Reputation: 1062
I'm trying to calculate the best goal differentials in the group stage of the 2014 world cup.
football <- read.csv(
file="http://pastebin.com/raw.php?i=iTXdPvGf",
header = TRUE,
strip.white = TRUE
)
football <- head(football,n=48L)
football[which(max(abs(football$home_score - football$away_score)) == abs(football$home_score - football$away_score)),]
Results in
home home_continent home_score away away_continent away_score result
4 Cameroon Africa 0 Croatia Europe 4 l
7 Spain Europe 1 Netherlands Europe 5 l
37 Germany
So those are the games with the highest goal differntial, but now I need to make a new data frame that has a team name, and abs(football$home_score-football$away_score)
Upvotes: 0
Views: 111
Reputation: 887048
Here is another option without using ifelse
for creating the "winner" column. This is based on row/column indexes. The numeric column index is created by matching the result column with its unique elements (match(football$result,..
), and the row index is just 1:nrow(football)
. Subset the "football" dataset with columns 'home', 'away' and cbind
it with an additional column 'draw' with NAs so that the 'd' elements in "result" change to NA.
football$score_diff <- abs(football$home_score - football$away_score)
football$winner <- cbind(football[c('home', 'away')],draw=NA)[
cbind(1:nrow(football), match(football$result, c('w', 'l', 'd')))]
football[with(football, score_diff==max(score_diff)),]
# home home_continent home_score away away_continent away_score result
#60 Brazil South America 1 Germany Europe 7 l
# score_diff winner
#60 6 Germany
If the dataset is very big, you could speed up the match
by using chmatch
from library(data.table)
library(data.table)
chmatch(as.character(football$result), c('w', 'l', 'd'))
NOTE: I used the full dataset in the link
Upvotes: 1
Reputation: 23574
You could save some typing in this way.
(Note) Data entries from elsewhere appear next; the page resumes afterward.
(* ===== verification/QueryRelSpec.v ===== *)
(** * What relations select

    The relations over a chunk whose tables are read exactly: a join yields the rows whose key
    occurs among the input rows, children and parents the rows below and above them in the
    address tree. *)
From stdpp Require Import gmap sorting.
From S2P Require Import Prelude Bytes Ranges QueryStack QueryArrow QueryPred QueryPredSpec QueryScanSpec QueryRel.

(** ** Readers *)

(** The frame of the rows [is_] of a table. *)
Definition table_frame (full : RecordBatch) (columns : option (gset Name)) (w : bool) (is_ : list nat) : frame :=
  batches_frame [indexed w is_ (take_rows is_ (keep_columns columns full))].

(** What the query engine relies on a reader for. *)
Class ReaderLaws (r : TableReader) (full : RecordBatch) : Prop := {
  reader_batch_ok : batch_ok full;
  reader_small : Z.of_nat (rb_num_rows full) < 2 ^ 32;
  reader_names : "row_index" ∉ (rb_columns full).*1;
  reader_read p columns sel w dn : opt_pred_ok full p → ranges_ok sel (rb_num_rows full) →
    p = None ∧ sel = None ∨ rb_columns (keep_columns (read_columns p columns) full) ≠ [] →
    ∃ bs, read r p columns sel w dn = Ok bs ∧ batches_frame bs = table_frame full columns w (picked_rows p full sel) ∧
      (w = true → ∃ is_, collect (batch_row_index <$> bs) = Ok is_ ∧ mjoin is_ = Z.of_nat <$> picked_rows p full sel)
}.

(** The stored tables keep the interface. *)
#[export] Instance storage_reader_laws {AC : ArrowCompute} {ACL : ArrowComputeLaws} {AB : ArrowBatches} {ABL : ArrowBatchesLaws} t full :
  stored_ok t full → ReaderLaws (storage_reader t) full.
Proof.
  intros Ht. split; [apply Ht|apply Ht|apply Ht|]. intros p columns sel w dn Hp Hs Hc. cbn [read storage_reader].
  rewrite (storage_read_spec t full Ht) by done. eexists. split; [done|]. split; [done|]. intros ->.
  exists [Z.of_nat <$> picked_rows p full sel]. split; [|cbn; apply app_nil_r]. rewrite <-(collect_Ok [_]). f_equal. unfold indexed.
  rewrite fmap_cons. cbn [fmap list_fmap]. f_equal. unfold batch_row_index, column_by_name. cbn [rb_columns]. rewrite filter_cons, decide_True by done.
  cbn [head fmap option_fmap option_map snd arr_cells]. rewrite <-list_fmap_compose. case_if; [f_equal; by apply list_fmap_ext|].
  exfalso. apply not_true_iff_false in Heqb. apply Heqb, forallb_forall. intros c Hcl. apply list_elem_of_In, list_elem_of_fmap in Hcl as (i & -> & _).
  by apply bool_decide_eq_true_2.
Qed.

(** ** Rows of frames *)

Definition tcell (full : RecordBatch) (c : Name) (i : nat) : option cell :=
  match column_by_name full c with Some arr => cell_at arr i | None => None end.

(** The row [i] of a table as a frame row. *)
Definition row_of (full : RecordBatch) (columns : option (gset Name)) (w : bool) (i : nat) : frow :=
  list_to_map ((if w then [("row_index", Some (CInt (Z.of_nat i)))] else []) ++
               ((λ c : Name * array, (c.1, cell_at c.2 i)) <$> rb_columns (keep_columns columns full))).

Lemma table_frame_rows full columns w is_ : fr_rows (table_frame full columns w is_) = row_of full columns w <$> is_.
Proof.
  unfold table_frame, batches_frame. cbn [fr_rows mjoin list_join fmap list_fmap]. rewrite app_nil_r. unfold batch_rows.
  assert (rb_num_rows (indexed w is_ (take_rows is_ (keep_columns columns full))) = length is_) as -> by (by destruct w).
  apply list_eq. intros k. rewrite !list_lookup_fmap. destruct (is_ !! k) as [i|] eqn:E.
  - rewrite lookup_seq_lt by (by eapply lookup_lt_Some). cbn [fmap option_fmap option_map Nat.add]. f_equal. unfold row_of, indexed, take_rows, map_columns.
    assert (∀ l : list (Name * array), (λ c : Name * array, (c.1, nth k (arr_cells c.2) None)) <$>
      ((λ c : Name * array, (c.1, mkArray (arr_type c.2) ((λ i, nth i (arr_cells c.2) None) <$> is_))) <$> l) = (λ c : Name * array, (c.1, cell_at c.2 i)) <$> l) as Hl.
    { intros l. rewrite <-list_fmap_compose. apply list_fmap_ext. intros _ [c arr] _. cbn. f_equal. unfold cell_at.
      erewrite (nth_lookup_Some _ k); [done|]. by rewrite list_lookup_fmap, E. }
    destruct w; cbn [rb_columns]; [rewrite fmap_cons|]; rewrite Hl; [|done]. cbn [app]. f_equal. f_equal. cbn. f_equal.
    erewrite (nth_lookup_Some _ k); [done|]. by rewrite list_lookup_fmap, E.
  - rewrite lookup_seq_ge by (by apply lookup_ge_None). done.
Qed.

Lemma get_row_of full columns w i c : c ≠ "row_index" → in_projection columns c → get c (row_of full columns w i) = tcell full c i.
Proof.
  intros Hc Hin. unfold get, row_of, tcell.
  assert (list_to_map (M := frow) ((λ c : Name * array, (c.1, cell_at c.2 i)) <$> rb_columns (keep_columns columns full)) !! c =
    (λ arr, cell_at arr i) <$> column_by_name (keep_columns columns full) c) as Hl.
  { unfold column_by_name. induction (rb_columns (keep_columns columns full)) as [|[c' arr] l IH]; [done|]. rewrite fmap_cons, filter_cons. cbn [fst snd list_to_map foldr].
    destruct (decide (c' = c)) as [->|Hne]; [by rewrite lookup_insert_eq|]. by rewrite lookup_insert_ne. }
  rewrite column_keep_columns, decide_True in Hl by done.
  destruct w; cbn [app list_to_map foldr fst snd]; [rewrite lookup_insert_ne by done|]; rewrite Hl; by destruct (column_by_name full c).
Qed.

Lemma get_row_index full columns i : get "row_index" (row_of full columns true i) = Some (CInt (Z.of_nat i)).
Proof. unfold get, row_of. cbn [app list_to_map foldr fst snd]. by rewrite lookup_insert_eq. Qed.

(** Keys of rows of tables. *)
Definition tmatch (f1 : RecordBatch) (k1 : list Name) (i : nat) (f2 : RecordBatch) (k2 : list Name) (j : nat) : bool :=
  forallb (λ ab, match tcell f1 ab.1 i, tcell f2 ab.2 j with Some u, Some v => bool_decide (u = v) | _, _ => false end) (zip k1 k2).

Definition key_columns (full : RecordBatch) (key : list Name) : Prop := Forall (λ c, is_Some (column_by_name full c)) key.

Lemma keys_match_rows f1 c1 w1 i f2 c2 w2 j k1 k2 : Forall (λ c, c ≠ "row_index" ∧ in_projection c1 c) k1 → Forall (λ c, c ≠ "row_index" ∧ in_projection c2 c) k2 →
  keys_match k1 k2 (row_of f1 c1 w1 i) (row_of f2 c2 w2 j) = tmatch f1 k1 i f2 k2 j.
Proof.
  intros H1. revert k2. unfold keys_match, tmatch. induction H1 as [|a k1 [Ha Hpa] _ IH]; intros [|b k2] H2; try done. apply Forall_cons in H2 as [[Hb Hpb] H2].
  cbn [zip zip_with forallb fst snd]. rewrite !get_row_of by done. f_equal. by apply IH.
Qed.

(** ** Scans without predicate *)

Lemma picked_rows_none full sel : picked_rows None full sel = rows_of sel (rb_num_rows full).
Proof. unfold picked_rows, picked. by apply list_filter_all. Qed.

Lemma keep_columns_ne full key columns : key ≠ [] → key_columns full key → Forall (λ c, in_projection columns c) key → rb_columns (keep_columns columns full) ≠ [].
Proof.
  intros Hne Hk Hp. destruct key as [|c key]; [done|]. apply Forall_cons in Hk as [[arr Hc] _]. apply Forall_cons in Hp as [Hp _].
  apply column_by_name_elem in Hc. intros E. assert ((c, arr) ∈ rb_columns (keep_columns columns full)) as Hin; [|rewrite E in Hin; by apply elem_of_nil in Hin].
  unfold keep_columns. cbn [rb_columns]. by apply list_elem_of_filter.
Qed.

Lemma scan_frame s full key : ReaderLaws (reader s) full → predicate s = None → ranges_ok (row_selection s) (rb_num_rows full) →
  key ≠ [] → key_columns full key → Forall (λ c, in_projection (scan_projection s) c) key →
  to_lazy_df s = Ok (table_frame full (scan_projection s) (row_index s) (rows_of (row_selection s) (rb_num_rows full))).
Proof.
  intros HR Hp Hs Hne Hk Hin. unfold to_lazy_df, scan_execute. rewrite Hp.
  destruct (reader_read (r := reader s) None (scan_projection s) (row_selection s) (row_index s) (default_null_columns s)) as (bs & -> & Hf & _); [done|done| |].
  - right. unfold read_columns. destruct (scan_projection s) eqn:E; by apply (keep_columns_ne full key).
  - cbn [mbind res_bind]. by rewrite Hf, picked_rows_none.
Qed.

Lemma table_frame_has full columns w is_ key : key_columns full key → Forall (λ c, in_projection columns c) key → has_columns (table_frame full columns w is_) key.
Proof.
  intros Hk Hp. unfold has_columns. apply Forall_forall. intros c Hc. rewrite Forall_forall in Hp. unfold key_columns in Hk. rewrite Forall_forall in Hk.
  destruct (Hk c Hc) as [arr Harr]. apply column_by_name_elem in Harr. unfold table_frame, batches_frame. cbn [fr_columns]. rewrite <-list_fmap_compose.
  assert (c ∈ (fst ∘ λ c0 : Name * array, (c0.1, arr_type c0.2)) <$> rb_columns (take_rows is_ (keep_columns columns full))) as Hin.
  { apply list_elem_of_fmap. exists (c, mkArray (arr_type arr) ((λ i, nth i (arr_cells arr) None) <$> is_)). split; [done|].
    unfold take_rows, map_columns. cbn [rb_columns]. apply list_elem_of_fmap. exists (c, arr). split; [done|].
    unfold keep_columns. cbn [rb_columns]. apply list_elem_of_filter. by split; [apply Hp|]. }
  unfold indexed. destruct w; [|done]. cbn [rb_columns]. rewrite fmap_cons. apply elem_of_cons. by right.
Qed.

Lemma table_frame_index full columns is_ : has_columns (table_frame full columns true is_) ["row_index"].
Proof. unfold has_columns. constructor; [|constructor]. unfold table_frame, batches_frame, indexed. cbn. apply elem_of_cons. by left. Qed.

(** ** The input rows *)

Lemma elem_sorted_rows (rows : RowList) z : z ∈ sorted_rows rows ↔ z ∈ rows.
Proof. unfold sorted_rows. rewrite merge_sort_Permutation. apply elem_of_elements. Qed.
You first get score differences and winners. When the result indicates w
, home is the winner. So you do not have to look into scores at all. Once you add the score difference and winner, you can subset your data by subsetting data with max()
.
mydf <- read.csv(file="http://pastebin.com/raw.php?i=iTXdPvGf",
header = TRUE, strip.white = TRUE)
mydf <- head(mydf,n = 48L)
library(dplyr)
mutate(mydf, scorediff = abs(home_score - away_score),
winner = ifelse(result == "w", as.character(home),
ifelse(result == "l", as.character(away), "draw"))) %>%
filter(scorediff == max(scorediff))
# home home_continent home_score away away_continent away_score result scorediff winner
#1 Cameroon Africa 0 Croatia Europe 4 l 4 Croatia
#2 Spain Europe 1 Netherlands Europe 5 l 4 Netherlands
#3 Germany Europe 4 Portugal Europe 0 w 4 Germany
Upvotes: 1
Reputation: 106
football$score_diff <- abs(football$home_score - football$away_score)
football$winner <- ifelse(football$home_score > football$away_score, as.character(football$home),
ifelse(football$result == "d", NA, as.character(football$away)))
Upvotes: 2